Dataset entries
--------------------------------

(* ===== verification/Dumping.v ===== *)
(** * Dumping: a snapshot that is written while the log is applied.

    Models how [build_snapshot] of
    src/cache_cat/src/raft/store/statemachine.rs and [dump_cache_to_path] of
    src/cache_cat/src/raft/store/snapshot/snapshot_handler.rs interleave with
    [apply], the reads and the expire workers, down to the single entry that
    [dump_snapshots_to_writer] of src/cache_cat/src/mocha/mod.rs visits, and
    what [install_snapshot] makes of such a file. Snapshot has the dump of a
    machine at rest.

    The map is iterated while it changes. The iterator of the papaya crate
    promises that it yields an entry at most once, and every entry that stays
    in the map from its creation to its end: [owed] are the keys of which the
    second still holds, and an iteration ends only when nothing is owed. A
    visited entry is read and serialized in one step. *)

From S2P Require Import Prelude Text F64 Reply SortedSet TimeWheel Mocha Ops Store Refine Spop ListCmd StringCmd KeyCmd HashCmd SetCmd ZSetCmd BitmapCmd HllCmd Memory Handler Answers Typed StateMachine Snapshot Replay.
From Stdlib Require Import Strings.Byte.

(** ** The dump as a thread of its own *)

Section Dump.
Context {LogId Membership : Type}.
Context `{B : Bincode (LogId := LogId) (Membership := Membership)} `{E : Env} `{OF : OrderedFloat} `{ME : MemEnv} `{LE : LuaEnv}.
Abbreviation StateMachineData := (StateMachineData (LogId := LogId) (Membership := Membership)).
Abbreviation event := (event (LogId := LogId) (Membership := Membership)).

(** Where the dump is: before database [i]; among its entries, with the clock
    read at its start, the keys still owed, the keys visited and the entries
    written; past the queue; past the meta data; done. *)
Inductive Stage :=
| AtShard (i : nat) (body : bytes)
| InShard (i : nat) (now : Z) (owed seen : list bytes) (es : list bytes) (body : bytes)
| QueueWritten (body : bytes)
| MetaTaken (file : bytes)
| Dumped (file : bytes)
| DumpFailed.

(** [d_count] is the number of databases, which is fixed. *)
Record Dump := mkDump { d_sm : StateMachineData; d_count : nat; d_stage : Stage }.

(** A step of the machine, in which the keys [gone] left the map of the
    database being visited if only for a moment, or one of the dump. *)
Inductive Act :=
| Machine (ev : event) (gone : list bytes)
| BeginShard
| Visit (k : bytes)
| EndShard
| WriteQueue
| TakeMeta
| Rename.

(** [build_snapshot] up to the first database. *)
Definition dump_start (sm : StateMachineData) : Dump :=
  mkDump (set_snapshot_state sm Start) (length (databases (kvs sm))) (AtShard 0 (write_u64 (Z.of_nat (length (databases (kvs sm)))))).

Definition db_keys (sm : StateMachineData) (i : nat) : list bytes :=
  match databases (kvs sm) !! i with
  | Some db => (db_iter (map_ db)).*1
  | None => []
  end.

(** The iterator promises nothing on keys that have left the map. *)
Definition still_owed (sm : StateMachineData) (gone : list bytes) (st : Stage) : Stage :=
  match st with
  | InShard i now owed seen es body => InShard i now (filter (fun k => k ∈ db_keys sm i /\ k ∉ gone) owed) seen es body
  | st => st
  end.

(** Only the dump itself moves the snapshot state. *)
Definition is_snapshot_event (ev : event) : bool := match ev with EvSnapshot _ => true | _ => false end.

(** One turn of the loop over the entries. *)
Definition visit (sm : StateMachineData) (i : nat) (now : Z) (owed seen : list bytes) (es : list bytes) (body : bytes) (k : bytes) : option Stage :=
  if bool_decide (k ∈ seen) then None else
  let* db := databases (kvs sm) !! i in
  let* e := map_ db !! k in
  let owed' := filter (fun k' => k' <> k) owed in
  if is_expired now e then Some (InShard i now owed' (k :: seen) es body)
  else
    Some match dump_entry (heap (kvs sm)) (k, e) with
         | Some b => InShard i now owed' (k :: seen) (es ++ [b]) body
         | None => DumpFailed
         end.

(** The file, once the place kept for the meta data is filled. *)
Definition with_meta (mb body : bytes) : bytes :=
  overwrite 5 (write_u32 (wrap_u32 (Z.of_nat (length mb))) ++ mb)
    (CACHE_MAGIC_NUM ++ [VERSION] ++ replicate (Z.to_nat PLACEHOLDER_LENGTH) x00 ++ body).

(** The next state; [None] when the step cannot be taken now. *)
Definition dump_step (d : Dump) (a : Act) : outcome (option Dump) :=
  let sm := d_sm d in
  let count := d_count d in
  match a, d_stage d with
  | Machine ev gone, st =>
      if is_snapshot_event ev then Ret None
      else
        match run_event sm ev with
        | Ret sm' => Ret (Some (mkDump sm' count (still_owed sm' gone st)))
        | Panic => Panic
        | OutOfFuel => OutOfFuel
        end
  | BeginShard, AtShard i body =>
      Ret (if (i <? count)%nat
           then Some (mkDump sm count (InShard i (write_logic_clock (kvs sm)) (db_keys sm i) [] [] body))
           else None)
  | Visit k, InShard i now owed seen es body => Ret (mkDump sm count <$> visit sm i now owed seen es body k)
  | EndShard, InShard i now owed seen es body =>
      Ret (match owed with
           | [] => Some (mkDump sm count (AtShard (S i) (body ++ write_u64 (Z.of_nat (length es)) ++ concat es)))
           | _ => None
           end)
  | WriteQueue, AtShard i body =>
      Ret (if (i <? count)%nat then None
           else Some (mkDump sm count match dump_operation_queue_to_writer (heap (kvs sm)) (incremental_operation_queue sm) with
                                | Some ops => QueueWritten (body ++ ops)
                                | None => DumpFailed
                                end))
  | TakeMeta, QueueWritten body =>
      Ret (Some (mkDump (set_snapshot_state sm Tail) count
                   match ser_meta (snapshot_meta (raft_meta_data sm), write_logic_clock (kvs sm)) with
                   | Some mb => MetaTaken (with_meta mb body)
                   | None => DumpFailed
                   end))
  | Rename, MetaTaken file => Ret (Some (mkDump (set_snapshot_state sm End_) count (Dumped file)))
  | _, _ => Ret None
  end.

Fixpoint dump_run (d : Dump) (acts : list Act) : outcome (option Dump) :=
  match acts with
  | [] => Ret (Some d)
  | a :: acts' =>
      match dump_step d a with
      | Ret (Some d') => dump_run d' acts'
      | r => r
      end
  end.

Lemma dump_run_app acts acts' : forall d d', dump_run d acts = Ret (Some d') -> dump_run d (acts ++ acts') = dump_run d' acts'.
Proof.
  induction acts as [|a acts IH]; intros d d'; [by intros [= ->]|]. cbn. destruct (dump_step d a) as [[d1|]| |]; [|done..]. apply IH.
Qed.

(** *** Alone, the dump writes what [dump_cache_to_path] writes *)

Definition shard_acts (db : Mocha MyValue) : list Act := BeginShard :: (Visit <$> (db_iter (map_ db)).*1) ++ [EndShard].
Definition alone (c : MyCache) : list Act := concat (shard_acts <$> databases c) ++ [WriteQueue; TakeMeta; Rename].

Lemma filter_ne_head (k : bytes) ks : k ∉ ks -> filter (fun k' => k' <> k) (k :: ks) = ks.
Proof.
  intros Hk. rewrite filter_cons_False by naive_solver. induction ks as [|k' ks IH]; [done|].
  apply not_elem_of_cons in Hk as [? ?]. rewrite filter_cons_True by done. by rewrite IH.
Qed.

Lemma visits_alone sm n i db now body l : databases (kvs sm) !! i = Some db -> (forall ke, ke ∈ l -> map_ db !! ke.1 = Some ke.2) ->
  NoDup l.*1 -> forall seen es bs, (forall k, k ∈ l.*1 -> k ∉ seen) ->
  mapM (dump_entry (heap (kvs sm))) (filter (fun ke => is_expired now ke.2 = false) l) = Some bs ->
  dump_run (mkDump sm n (InShard i now l.*1 seen es body)) (Visit <$> l.*1) =
    Ret (Some (mkDump sm n (InShard i now [] (reverse l.*1 ++ seen) (es ++ bs) body))).
Proof.
  intros Hi. induction l as [|[k e] l IH]; intros Hl Hnd seen es bs Hseen Hm.
  - injection Hm as <-. by rewrite app_nil_r.
  - cbn [fmap list_fmap fst] in *. inversion_clear Hnd as [|? ? Hk Hnd']. cbn [dump_run dump_step d_sm d_count d_stage]. unfold visit.
    rewrite bool_decide_eq_false_2, Hi by (apply Hseen; left). cbn [mbind option_bind].
    rewrite (Hl (k, e) ltac:(by left) : map_ db !! k = Some e). cbn [mbind option_bind]. rewrite filter_ne_head, reverse_cons, <- app_assoc by done. cbn [app].
    assert (forall k', k' ∈ l.*1 -> k' ∉ k :: seen) as Hseen'.
    { intros k' Hin [->|Hs]%elem_of_cons; [done|]. apply (Hseen k'); [by right|done]. }
    assert (forall ke, ke ∈ l -> map_ db !! ke.1 = Some ke.2) as Hl' by (intros; apply Hl; by right).
    destruct (is_expired now e) eqn:Ex.
    + rewrite filter_cons_False in Hm by (cbn; congruence). cbn [fmap option_fmap option_map]. by apply IH.
    + rewrite filter_cons_True in Hm by done. cbn in Hm. destruct (dump_entry _ (k, e)) as [b|]; [|done]. cbn in Hm.
      destruct (mapM _ _) as [bs'|] eqn:Ebs; [|done]. injection Hm as <-. cbn [fmap option_fmap option_map].
      replace (es ++ b :: bs') with ((es ++ [b]) ++ bs') by (by rewrite <- app_assoc). by apply IH.
Qed.
Lemma foldl_wf f (l : list bytes) : (forall r x, registry_wf r -> registry_wf (f r x)) ->
  forall r, registry_wf r -> registry_wf (foldl f r l).
Proof. intros Hf. induction l as [|x l IH]; intros r Hr; [done|]. cbn. apply IH. by apply Hf. Qed.

Lemma registry_drop_member id r id' name : member (registry_drop id r) id' name <-> member r id' name /\ id' <> id.
Proof.
  unfold member, registry_drop. split.
  - intros (set & Hs & Hin). apply map_lookup_filter_Some in Hs as [Hs _]. rewrite lookup_fmap in Hs.
    destruct (r !! name) as [s|]; [|done]. injection Hs as <-. apply elem_of_difference in Hin as [? ?]. split; [by exists s|set_solver].
  - intros [(s & Hs & Hin) Hne]. exists (s ∖ {[id]}). split; [|set_solver]. apply map_lookup_filter_Some.
    rewrite lookup_fmap, Hs. split; [done|]. cbn. set_solver.
Qed.

Lemma registry_drop_wf id r : registry_wf (registry_drop id r).
Proof. intros name s Hs. by apply map_lookup_filter_Some in Hs as [_ ?]. Qed.

(** *** What the client's side becomes *)

Lemma names_set_eq t st s : names t (set_names t st s) = s.
Proof. by destruct t. Qed.

Lemma names_set_ne t t' st s : t' <> t -> names t' (set_names t st s) = names t' st.
Proof. by destruct t, t'. Qed.

Lemma confirm_names t un l : forall st, let st' := (confirm t un st l).1 in
  names t st' = (if un then names t st ∖ list_to_set l else list_to_set l ∪ names t st) /\
  (forall t', t' <> t -> names t' st' = names t' st) /\ sender st' = sender st.
Proof.
  induction l as [|x l IH]; intros st; cbn [confirm].
  - split_and!; [|done|done]. destruct un; set_solver.
  - set (s := if un then _ else _). specialize (IH (set_names t st s)). destruct (confirm t un (set_names t st s) l) as [st' fs].
    destruct IH as (H1 & H2 & H3). cbn [fst] in *. split_and!.
    + rewrite H1, names_set_eq. unfold s. destruct un; set_solver.
    + intros t' Hne. by rewrite H2, names_set_ne.
    + rewrite H3. by destruct t.
Qed.

Lemma registry_set_eq t ps r : registry t (set_registry t ps r) = r.
Proof. by destruct t. Qed.

Lemma registry_set_ne t t' ps r : t' <> t -> registry t' (set_registry t ps r) = registry t' ps.
Proof. by destruct t, t'. Qed.

Lemma clients_set_registry t ps r : clients (set_registry t ps r) = clients ps.
Proof. by destruct t. Qed.

Lemma names_of_insert t ps c id st id' : names_of t (with_clients ps (<[id := st]> c)) id' =
  if decide (id' = id) then names t st else default ∅ (names t <$> c !! id').
Proof. unfold names_of. cbn. case_decide as E; [subst; by rewrite lookup_insert_eq|by rewrite lookup_insert_ne]. Qed.

Lemma names_of_cleanup t ps c id id' :
  names_of t (with_clients ps (cleanup_client_if_empty c id)) id' = names_of t (with_clients ps c) id'.
Proof.
  unfold cleanup_client_if_empty, names_of. cbn. destruct (c !! id) as [st|] eqn:E; [|done].
  destruct (bool_decide_reflect (subscribed_channels st = ∅)); [|done]. destruct (bool_decide_reflect (subscribed_patterns st = ∅)); [|done].
  cbn. destruct (decide (id' = id)) as [->|Hne]; [|by rewrite lookup_delete_ne]. rewrite lookup_delete_eq, E. cbn. by destruct t.
Qed.
(** A connection with its two ends. [wire_out] and [wire_in] are the frames in
    the socket, [tasks] the packages the server has spawned a task for,
    [replies] its channel to the writing task. [served] and [refused] record
    what became of each package. *)
Record Rpc := mkRpc {
  slots : list Slot;
  next_request_id : Z;
  calls : list Call;
  tx_writer : list bytes;
  writer : WriterTask;
  reader : ReaderTask;
  wire_out : list bytes;
  tasks : list bytes;
  replies : list bytes;
  server_open : bool;
  wire_in : list bytes;
  served : list (bytes * bytes);
  refused : list bytes
}.

Definition rpc_new : Rpc := mkRpc slot_table_new 1 [] [] WriterRunning Listening [] [] [] true [] [] [].

Definition with_table (st : Rpc) (sl : list Slot) (cs : list Call) : Rpc :=
  mkRpc sl (next_request_id st) cs (tx_writer st) (writer st) (reader st) (wire_out st) (tasks st) (replies st)
    (server_open st) (wire_in st) (served st) (refused st).
Definition with_tx_writer (st : Rpc) (q : list bytes) : Rpc :=
  mkRpc (slots st) (next_request_id st) (calls st) q (writer st) (reader st) (wire_out st) (tasks st) (replies st)
    (server_open st) (wire_in st) (served st) (refused st).
Definition with_writer (st : Rpc) (q : list bytes) (w : WriterTask) (out : list bytes) : Rpc :=
  mkRpc (slots st) (next_request_id st) (calls st) q w (reader st) out (tasks st) (replies st)
    (server_open st) (wire_in st) (served st) (refused st).
Definition with_reader (st : Rpc) (r : ReaderTask) (inp : list bytes) : Rpc :=
  mkRpc (slots st) (next_request_id st) (calls st) (tx_writer st) (writer st) r (wire_out st) (tasks st) (replies st)
    (server_open st) inp (served st) (refused st).
Definition with_server (st : Rpc) (out ts rs : list bytes) (o : bool) (inp : list bytes) : Rpc :=
  mkRpc (slots st) (next_request_id st) (calls st) (tx_writer st) (writer st) (reader st) out ts rs
    o inp (served st) (refused st).
Definition with_record (st : Rpc) (sv : list (bytes * bytes)) (rf : list bytes) : Rpc :=
  mkRpc (slots st) (next_request_id st) (calls st) (tx_writer st) (writer st) (reader st) (wire_out st) (tasks st)
    (replies st) (server_open st) (wire_in st) sv rf.

(** ** Calls *)

(** [fetch_add] of [call_serialized]. *)
Definition begin_call (st : Rpc) (func_id : Z) (body : bytes) : Rpc :=
  let request_id := next_request_id st in
  mkRpc (slots st) (wrap_u32 (request_id + 1)) (calls st ++ [mkCall request_id func_id body Claim false])
    (tx_writer st) (writer st) (reader st) (wire_out st) (tasks st) (replies st)
    (server_open st) (wire_in st) (served st) (refused st).

Definition too_many_requests : bytes := str "too many requests".
Definition channel_closed : bytes := str "channel closed".

(** The next action of call [k], which is [c], on its slot [s]: the call, the
    slot and what it sends. [None] while it has to wait. *)
Definition call_action (k : nat) (c : Call) (s : Slot) (open : bool) (room : bool) : option (Call * Slot * list bytes) :=
  match call_pc c with
  | Claim =>
      if occupied s then Some (set_pc (Done (Err too_many_requests)) c, s, [])
      else Some (set_pc StoreGeneration c, set_occupied true s, [])
  | StoreGeneration => Some (set_pc ClearData c, set_generation (call_id c) s, [])
  | ClearData => Some (set_pc ClearError c, set_slot_data None s, [])
  | ClearError => Some (set_pc Send c, set_slot_error None s, [])
  | Send =>
      if open then if room then Some (set_pc (PollData false) c, s, [request_frame c]) else None
      else Some (set_pc (Done (Err channel_closed)) c, set_occupied false s, [])
  | PollData again =>
      match slot_data s with
      | Some data => Some (set_pc (Dropping (Ok data)) c, set_slot_data None s, [])
      | None => Some (set_pc (PollError again) c, s, [])
      end
  | PollError again =>
      match slot_error s with
      | Some err => Some (set_pc (Dropping (Err err)) c, set_slot_error None s, [])
      | None => Some (set_pc (if again then Suspended else RegisterWaker) c, s, [])
      end
  | RegisterWaker => Some (set_pc (PollData true) c, set_slot_waker (Some k) s, [])
  | Suspended => if notified c then Some (set_notified false (set_pc (PollData false) c), s, []) else None
  | Dropping r => Some (set_pc (Done r) c, set_occupied false s, [])
  | Done _ | Cancelled => None
  end.

Definition writer_ended (st : Rpc) : bool := match writer st with WriterEnded => true | _ => false end.

Definition has_room (st : Rpc) : bool := (length (tx_writer st) <? CHANNEL_SIZE)%nat.

Definition call_step (st : Rpc) (k : nat) : option Rpc :=
  let* c := calls st !! k in
  let i := slot_index (call_id c) in
  let* s := slots st !! i in
  let* a := call_action k c s (negb (writer_ended st)) (has_room st) in
  let '(c', s', sent) := a in
  Some (with_tx_writer (with_table st (<[i := s']> (slots st)) (<[k := c']> (calls st))) (tx_writer st ++ sent)).

(** A timeout drops the call at an await point: while the channel is full, or
    while it waits for the response. Only the second has a [ResponseFuture],
    whose drop frees the slot. *)
Definition cancel (st : Rpc) (k : nat) : option Rpc :=
  let* c := calls st !! k in
  let i := slot_index (call_id c) in
  match call_pc c with
  | Send => if has_room st then None else Some (with_table st (slots st) (<[k := set_pc Cancelled c]> (calls st)))
  | Suspended => Some (with_table st (alter (set_occupied false) i (slots st)) (<[k := set_pc Cancelled c]> (calls st)))
  | _ => None
  end.

(** ** The tasks of the connection *)

(** [AtomicWaker::wake]: the registered call is to be polled once more. *)
Definition wake (st : Rpc) (i : nat) : Rpc :=
  match slots st !! i with
  | Some s =>
      match slot_waker s with
      | Some k => with_table st (<[i := set_slot_waker None s]> (slots st)) (alter (set_notified true) k (calls st))
      | None => st
      end
  | None => st
  end.

(** One action of [fail_all_pending]; [None] once every slot is visited. *)
Definition sweep_step (st : Rpc) (reason : bytes) (sw : Sweep) : Rpc * option Sweep :=
  match sw with
  | SweepSwap i =>
      match slots st !! i with
      | None => (st, None)
      | Some s =>
          if occupied s then (with_table st (<[i := set_occupied false s]> (slots st)) (calls st), Some (SweepData i))
          else (st, Some (SweepSwap (S i)))
      end
  | SweepData i => (with_table st (alter (set_slot_data None) i (slots st)) (calls st), Some (SweepError i))
  | SweepError i => (with_table st (alter (set_slot_error (Some reason)) i (slots st)) (calls st), Some (SweepWake i))
  | SweepWake i => (wake st i, Some (SweepSwap (S i)))
  end.

(** The writing task; [sent] is whether the socket takes the frame. Its end of
    the channel is dropped when it returns, with the frames still in it. *)
Definition writer_step (st : Rpc) (sent : bool) : option Rpc :=
  match writer st with
  | WriterRunning =>
      match tx_writer st with
      | [] => None
      | req :: q =>
          Some (if sent && fits_frame req then with_writer st q WriterRunning (wire_out st ++ [req])
                else with_writer st q (WriterSweep (SweepSwap 0)) (wire_out st))
      end
  | WriterSweep sw =>
      Some (match sweep_step st (str "connection closed while writing") sw with
            | (st', Some sw') => with_writer st' (tx_writer st') (WriterSweep sw') (wire_out st')
            | (st', None) => with_writer st' [] WriterEnded (wire_out st')
            end)
  | WriterEnded => None
  end.
Lemma call_action_same k c s open room c' s' sent :
  call_action k c s open room = Some (c', s', sent) ->
  same_request c c' /\ (early (call_pc c) = false -> early (call_pc c') = false).
Proof. intros H. call_cases H; (split; [done|]); cbn; congruence. Qed.

Lemma call_action_sent k c s open room c' s' sent :
  call_action k c s open room = Some (c', s', sent) ->
  sent = [] \/ (call_pc c = Send /\ open = true /\ c' = set_pc (PollData false) c /\ sent = [request_frame c]).
Proof. intros H. call_cases H; auto. Qed.

Lemma release_slots sl cs w r k c p :
  Slots sl cs w r -> cs !! k = Some c -> holding (call_pc c) = true -> holding p = false ->
  Slots (<[ix c := set_occupied false (slot_at sl (ix c))]> sl) (<[k := set_pc p c]> cs) w r.
Proof.
  intros HS Hk Hh Hp. eapply slots_mono; [exact HS|by rewrite length_insert|done|..].
  - intros k' c' [(<- & <- & _)|(Hne & Hk')]%list_lookup_insert_Some Hh'; [cbn in Hh'; congruence|]. by exists c'.
  - intros k' c' [(<- & <- & _)|(Hne & Hk')]%list_lookup_insert_Some Hh' Hn; [cbn in Hh'; congruence|].
    destruct (decide (ix c = ix c')) as [E|E].
    + destruct Hne. eapply (sl_unique _ _ _ _ HS); eauto. by rewrite E.
    + unfold slot_at. by rewrite !list_lookup_insert_ne by done.
Qed.

Lemma slots_plain sl cs w r k c c' s' :
  Slots sl cs w r -> cs !! k = Some c -> call_id c' = call_id c ->
  (holding (call_pc c') = true -> holding (call_pc c) = true) ->
  (armed (call_pc c') = true -> armed (call_pc c) = true) ->
  occupied s' = occupied (slot_at sl (ix c)) -> generation s' = generation (slot_at sl (ix c)) ->
  Slots (<[ix c := s']> sl) (<[k := c']> cs) w r.
Proof.
  intros HS Hk Hid Hh Ha Ho Hg. eapply slots_mono; [exact HS|by rewrite length_insert|done|..].
  - intros k' c1 [(<- & <- & _)|(Hne & Hk')]%list_lookup_insert_Some Hh'; [exists c; auto|by exists c1].
  - intros k' c1 _ _ _. pose proof (slot_index_lt (call_id c)) as Hlt. rewrite <- (sl_length _ _ _ _ HS) in Hlt.
    rewrite slot_at_insert by done. case_decide as E; [by rewrite <- E|done].
Qed.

--------------------------------

Give back every line from the beginning of the records through the line holding "The map is iterated", exactly as it reads, and leave out the rest.

(* ===== verification/Dumping.v ===== *)
(** * Dumping: a snapshot that is written while the log is applied.

    Models how [build_snapshot] of
    src/cache_cat/src/raft/store/statemachine.rs and [dump_cache_to_path] of
    src/cache_cat/src/raft/store/snapshot/snapshot_handler.rs interleave with
    [apply], the reads and the expire workers, down to the single entry that
    [dump_snapshots_to_writer] of src/cache_cat/src/mocha/mod.rs visits, and
    what [install_snapshot] makes of such a file. Snapshot has the dump of a
    machine at rest.

    The map is iterated while it changes. The iterator of the papaya crate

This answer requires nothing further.